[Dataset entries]
※ ※ ※

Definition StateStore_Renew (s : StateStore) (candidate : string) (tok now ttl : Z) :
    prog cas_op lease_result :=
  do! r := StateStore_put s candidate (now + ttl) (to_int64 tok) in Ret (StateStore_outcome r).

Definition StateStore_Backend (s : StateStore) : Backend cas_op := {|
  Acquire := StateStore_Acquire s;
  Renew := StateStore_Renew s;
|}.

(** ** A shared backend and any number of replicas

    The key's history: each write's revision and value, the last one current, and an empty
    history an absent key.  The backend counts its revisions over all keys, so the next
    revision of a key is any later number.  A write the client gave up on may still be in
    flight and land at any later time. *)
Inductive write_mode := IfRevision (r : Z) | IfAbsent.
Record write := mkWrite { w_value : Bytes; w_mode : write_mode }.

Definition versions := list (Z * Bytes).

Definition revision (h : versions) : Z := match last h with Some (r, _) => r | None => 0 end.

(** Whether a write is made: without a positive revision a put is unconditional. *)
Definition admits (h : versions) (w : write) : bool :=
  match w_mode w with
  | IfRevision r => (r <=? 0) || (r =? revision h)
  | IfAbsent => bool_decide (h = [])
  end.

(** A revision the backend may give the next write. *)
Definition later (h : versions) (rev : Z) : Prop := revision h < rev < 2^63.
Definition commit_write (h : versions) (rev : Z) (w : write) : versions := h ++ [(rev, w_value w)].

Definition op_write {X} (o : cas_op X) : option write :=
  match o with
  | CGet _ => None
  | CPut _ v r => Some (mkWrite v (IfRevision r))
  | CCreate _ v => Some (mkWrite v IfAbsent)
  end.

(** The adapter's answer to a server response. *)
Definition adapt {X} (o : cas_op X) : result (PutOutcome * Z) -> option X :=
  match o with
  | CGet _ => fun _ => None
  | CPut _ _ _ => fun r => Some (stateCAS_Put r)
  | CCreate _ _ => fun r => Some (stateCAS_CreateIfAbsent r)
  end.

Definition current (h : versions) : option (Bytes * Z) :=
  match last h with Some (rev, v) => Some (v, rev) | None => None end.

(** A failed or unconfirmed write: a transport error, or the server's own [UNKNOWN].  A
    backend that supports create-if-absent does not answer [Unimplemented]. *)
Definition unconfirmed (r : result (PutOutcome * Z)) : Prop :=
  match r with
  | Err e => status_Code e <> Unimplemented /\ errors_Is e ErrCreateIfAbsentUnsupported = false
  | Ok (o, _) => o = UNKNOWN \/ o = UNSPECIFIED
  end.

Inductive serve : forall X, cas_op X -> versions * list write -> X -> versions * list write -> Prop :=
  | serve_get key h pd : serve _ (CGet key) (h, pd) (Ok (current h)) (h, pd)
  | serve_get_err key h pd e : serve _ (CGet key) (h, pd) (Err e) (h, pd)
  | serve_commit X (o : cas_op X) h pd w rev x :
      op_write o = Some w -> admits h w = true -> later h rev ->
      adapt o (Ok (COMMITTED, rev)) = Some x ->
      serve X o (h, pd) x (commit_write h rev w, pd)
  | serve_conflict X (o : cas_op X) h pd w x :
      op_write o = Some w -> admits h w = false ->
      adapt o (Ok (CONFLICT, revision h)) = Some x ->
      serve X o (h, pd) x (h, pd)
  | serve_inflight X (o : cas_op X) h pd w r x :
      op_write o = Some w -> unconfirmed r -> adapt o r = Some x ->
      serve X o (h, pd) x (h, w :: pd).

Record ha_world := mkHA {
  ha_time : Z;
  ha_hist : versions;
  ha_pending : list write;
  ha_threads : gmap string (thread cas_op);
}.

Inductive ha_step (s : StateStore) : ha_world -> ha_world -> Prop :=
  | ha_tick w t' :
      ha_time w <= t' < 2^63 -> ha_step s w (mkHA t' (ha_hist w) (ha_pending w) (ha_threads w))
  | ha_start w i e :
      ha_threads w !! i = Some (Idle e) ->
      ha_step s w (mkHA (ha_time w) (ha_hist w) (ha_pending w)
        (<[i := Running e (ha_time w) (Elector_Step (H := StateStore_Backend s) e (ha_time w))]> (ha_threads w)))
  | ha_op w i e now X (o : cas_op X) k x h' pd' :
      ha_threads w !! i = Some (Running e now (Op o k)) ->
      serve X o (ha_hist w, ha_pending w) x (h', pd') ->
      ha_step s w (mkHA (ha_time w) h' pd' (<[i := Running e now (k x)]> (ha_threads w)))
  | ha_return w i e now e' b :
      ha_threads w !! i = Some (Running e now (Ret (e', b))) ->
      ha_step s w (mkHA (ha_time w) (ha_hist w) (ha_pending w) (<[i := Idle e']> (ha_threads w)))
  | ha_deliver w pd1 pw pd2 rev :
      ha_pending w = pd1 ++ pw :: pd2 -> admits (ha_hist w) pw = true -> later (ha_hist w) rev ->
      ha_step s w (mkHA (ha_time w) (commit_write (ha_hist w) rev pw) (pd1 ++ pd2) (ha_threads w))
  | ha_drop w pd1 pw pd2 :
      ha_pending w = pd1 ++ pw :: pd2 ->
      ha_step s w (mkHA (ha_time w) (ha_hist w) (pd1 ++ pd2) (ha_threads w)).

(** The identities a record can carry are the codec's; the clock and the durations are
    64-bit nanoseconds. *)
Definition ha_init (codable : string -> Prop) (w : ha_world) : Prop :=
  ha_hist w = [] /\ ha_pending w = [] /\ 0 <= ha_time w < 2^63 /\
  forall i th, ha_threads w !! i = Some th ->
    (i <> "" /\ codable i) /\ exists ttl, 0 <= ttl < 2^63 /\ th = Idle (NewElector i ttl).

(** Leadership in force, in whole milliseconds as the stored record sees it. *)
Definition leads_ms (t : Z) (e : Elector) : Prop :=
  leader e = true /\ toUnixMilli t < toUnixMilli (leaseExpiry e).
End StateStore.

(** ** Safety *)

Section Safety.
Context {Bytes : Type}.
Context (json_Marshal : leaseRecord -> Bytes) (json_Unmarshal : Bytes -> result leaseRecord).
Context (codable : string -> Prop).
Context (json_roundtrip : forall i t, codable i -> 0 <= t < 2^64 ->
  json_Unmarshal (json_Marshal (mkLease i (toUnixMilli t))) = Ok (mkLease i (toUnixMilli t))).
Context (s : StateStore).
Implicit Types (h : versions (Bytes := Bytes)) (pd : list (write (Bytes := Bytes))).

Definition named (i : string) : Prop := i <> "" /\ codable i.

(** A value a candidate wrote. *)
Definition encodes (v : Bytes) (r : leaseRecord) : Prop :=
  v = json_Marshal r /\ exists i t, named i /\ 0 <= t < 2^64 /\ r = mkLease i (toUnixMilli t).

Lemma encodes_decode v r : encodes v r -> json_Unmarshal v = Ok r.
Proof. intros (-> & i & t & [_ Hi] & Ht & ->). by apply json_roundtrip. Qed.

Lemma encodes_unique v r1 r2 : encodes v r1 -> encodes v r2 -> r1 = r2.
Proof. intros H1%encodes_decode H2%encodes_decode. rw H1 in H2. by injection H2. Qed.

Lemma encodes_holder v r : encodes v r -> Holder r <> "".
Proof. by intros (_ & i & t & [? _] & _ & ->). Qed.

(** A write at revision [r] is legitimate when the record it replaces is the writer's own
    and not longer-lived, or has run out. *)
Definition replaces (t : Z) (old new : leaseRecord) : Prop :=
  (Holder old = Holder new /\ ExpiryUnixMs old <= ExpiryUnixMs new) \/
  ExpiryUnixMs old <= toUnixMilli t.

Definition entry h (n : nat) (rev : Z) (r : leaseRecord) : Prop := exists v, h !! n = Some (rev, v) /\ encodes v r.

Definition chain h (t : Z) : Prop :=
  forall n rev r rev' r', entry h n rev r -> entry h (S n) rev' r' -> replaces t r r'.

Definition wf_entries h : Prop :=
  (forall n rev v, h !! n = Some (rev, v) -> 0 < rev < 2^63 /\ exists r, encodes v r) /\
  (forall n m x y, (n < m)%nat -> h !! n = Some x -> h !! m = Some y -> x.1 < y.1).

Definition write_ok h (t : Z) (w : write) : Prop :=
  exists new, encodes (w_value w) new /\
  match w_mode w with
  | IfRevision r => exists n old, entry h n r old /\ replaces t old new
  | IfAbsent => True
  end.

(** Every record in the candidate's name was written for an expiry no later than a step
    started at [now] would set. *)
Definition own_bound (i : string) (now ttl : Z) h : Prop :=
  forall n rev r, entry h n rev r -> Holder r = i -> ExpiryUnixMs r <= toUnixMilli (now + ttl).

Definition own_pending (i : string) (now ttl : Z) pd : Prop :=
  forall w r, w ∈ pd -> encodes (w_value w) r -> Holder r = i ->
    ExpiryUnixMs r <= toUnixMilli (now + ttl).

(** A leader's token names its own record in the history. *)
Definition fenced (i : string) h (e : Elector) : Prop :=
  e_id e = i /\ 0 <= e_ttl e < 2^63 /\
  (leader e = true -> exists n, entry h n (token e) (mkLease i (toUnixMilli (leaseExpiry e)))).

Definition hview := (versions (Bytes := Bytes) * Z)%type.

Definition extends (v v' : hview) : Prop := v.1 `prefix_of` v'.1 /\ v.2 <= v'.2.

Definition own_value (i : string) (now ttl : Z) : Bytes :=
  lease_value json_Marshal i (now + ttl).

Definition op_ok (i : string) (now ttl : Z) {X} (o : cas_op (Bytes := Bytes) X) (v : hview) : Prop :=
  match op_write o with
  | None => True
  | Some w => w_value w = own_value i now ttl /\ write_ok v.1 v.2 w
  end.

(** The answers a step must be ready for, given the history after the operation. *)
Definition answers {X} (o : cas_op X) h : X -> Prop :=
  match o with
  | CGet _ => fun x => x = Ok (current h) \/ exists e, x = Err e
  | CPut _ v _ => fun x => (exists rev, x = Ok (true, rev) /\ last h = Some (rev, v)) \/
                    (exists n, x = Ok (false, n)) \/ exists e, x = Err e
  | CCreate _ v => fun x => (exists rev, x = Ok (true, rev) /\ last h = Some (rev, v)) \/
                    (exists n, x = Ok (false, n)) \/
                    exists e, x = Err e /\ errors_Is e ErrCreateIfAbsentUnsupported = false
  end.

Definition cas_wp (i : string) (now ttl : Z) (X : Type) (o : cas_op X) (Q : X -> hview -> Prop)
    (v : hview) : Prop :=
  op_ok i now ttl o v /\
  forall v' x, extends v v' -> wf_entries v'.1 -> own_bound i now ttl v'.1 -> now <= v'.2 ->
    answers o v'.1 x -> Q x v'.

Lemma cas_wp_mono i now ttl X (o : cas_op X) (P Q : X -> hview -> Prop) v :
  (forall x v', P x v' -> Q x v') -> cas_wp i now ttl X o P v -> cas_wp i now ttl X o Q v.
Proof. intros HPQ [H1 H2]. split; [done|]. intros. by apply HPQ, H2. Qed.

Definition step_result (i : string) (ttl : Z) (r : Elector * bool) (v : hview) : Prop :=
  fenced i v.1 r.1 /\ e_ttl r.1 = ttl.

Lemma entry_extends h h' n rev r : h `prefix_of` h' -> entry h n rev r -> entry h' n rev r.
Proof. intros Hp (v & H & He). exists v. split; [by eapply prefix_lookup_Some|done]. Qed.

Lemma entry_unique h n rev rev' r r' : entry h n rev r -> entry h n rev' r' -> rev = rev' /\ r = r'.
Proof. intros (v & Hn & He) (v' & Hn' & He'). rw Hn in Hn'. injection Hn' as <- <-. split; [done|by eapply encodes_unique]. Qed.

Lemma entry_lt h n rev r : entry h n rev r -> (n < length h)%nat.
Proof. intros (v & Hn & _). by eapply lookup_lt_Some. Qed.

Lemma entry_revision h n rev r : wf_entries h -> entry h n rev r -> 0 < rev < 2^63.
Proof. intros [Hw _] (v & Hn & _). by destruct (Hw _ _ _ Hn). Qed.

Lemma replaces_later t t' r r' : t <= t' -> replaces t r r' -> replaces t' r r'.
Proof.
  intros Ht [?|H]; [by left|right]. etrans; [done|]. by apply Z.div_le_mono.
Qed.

※ ※ ※

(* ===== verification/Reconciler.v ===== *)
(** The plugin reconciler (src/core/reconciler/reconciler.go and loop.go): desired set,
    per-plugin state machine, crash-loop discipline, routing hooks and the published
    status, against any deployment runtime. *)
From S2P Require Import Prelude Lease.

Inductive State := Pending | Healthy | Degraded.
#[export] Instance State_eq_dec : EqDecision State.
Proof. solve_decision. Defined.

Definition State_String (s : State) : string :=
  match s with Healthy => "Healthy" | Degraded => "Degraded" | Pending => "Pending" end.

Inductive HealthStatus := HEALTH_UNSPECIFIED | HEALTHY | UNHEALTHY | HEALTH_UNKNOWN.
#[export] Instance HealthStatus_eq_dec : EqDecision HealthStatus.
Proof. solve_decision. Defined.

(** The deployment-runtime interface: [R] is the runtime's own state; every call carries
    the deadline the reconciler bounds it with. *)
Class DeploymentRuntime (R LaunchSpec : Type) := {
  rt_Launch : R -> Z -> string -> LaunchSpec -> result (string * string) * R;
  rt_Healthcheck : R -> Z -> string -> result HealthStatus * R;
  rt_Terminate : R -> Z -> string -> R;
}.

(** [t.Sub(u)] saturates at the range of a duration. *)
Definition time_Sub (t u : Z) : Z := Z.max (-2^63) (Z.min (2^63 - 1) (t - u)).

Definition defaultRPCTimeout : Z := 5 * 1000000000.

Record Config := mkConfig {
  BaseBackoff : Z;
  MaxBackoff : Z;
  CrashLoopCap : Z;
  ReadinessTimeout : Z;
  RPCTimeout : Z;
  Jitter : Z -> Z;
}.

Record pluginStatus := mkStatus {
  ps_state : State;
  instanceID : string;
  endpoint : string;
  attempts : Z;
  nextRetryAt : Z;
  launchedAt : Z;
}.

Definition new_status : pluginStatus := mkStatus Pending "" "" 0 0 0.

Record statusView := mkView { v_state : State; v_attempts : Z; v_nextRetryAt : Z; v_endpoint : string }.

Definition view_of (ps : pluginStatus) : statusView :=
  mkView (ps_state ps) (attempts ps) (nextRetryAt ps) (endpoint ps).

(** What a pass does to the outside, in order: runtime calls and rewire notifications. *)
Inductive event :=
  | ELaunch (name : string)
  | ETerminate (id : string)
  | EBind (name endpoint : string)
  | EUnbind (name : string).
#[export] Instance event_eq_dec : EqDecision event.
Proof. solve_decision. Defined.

※ ※ ※

- _Assigned task_:
Look through the entries above and report each line where the string "done" occurs.

- _Response to the exercise_:
Proof. intros HPQ [H1 H2]. split; [done|]. intros. by apply HPQ, H2. Qed.
Proof. intros Hp (v & H & He). exists v. split; [by eapply prefix_lookup_Some|done]. Qed.
Proof. intros (v & Hn & He) (v' & Hn' & He'). rw Hn in Hn'. injection Hn' as <- <-. split; [done|by eapply encodes_unique]. Qed.
  intros Ht [?|H]; [by left|right]. etrans; [done|]. by apply Z.div_le_mono.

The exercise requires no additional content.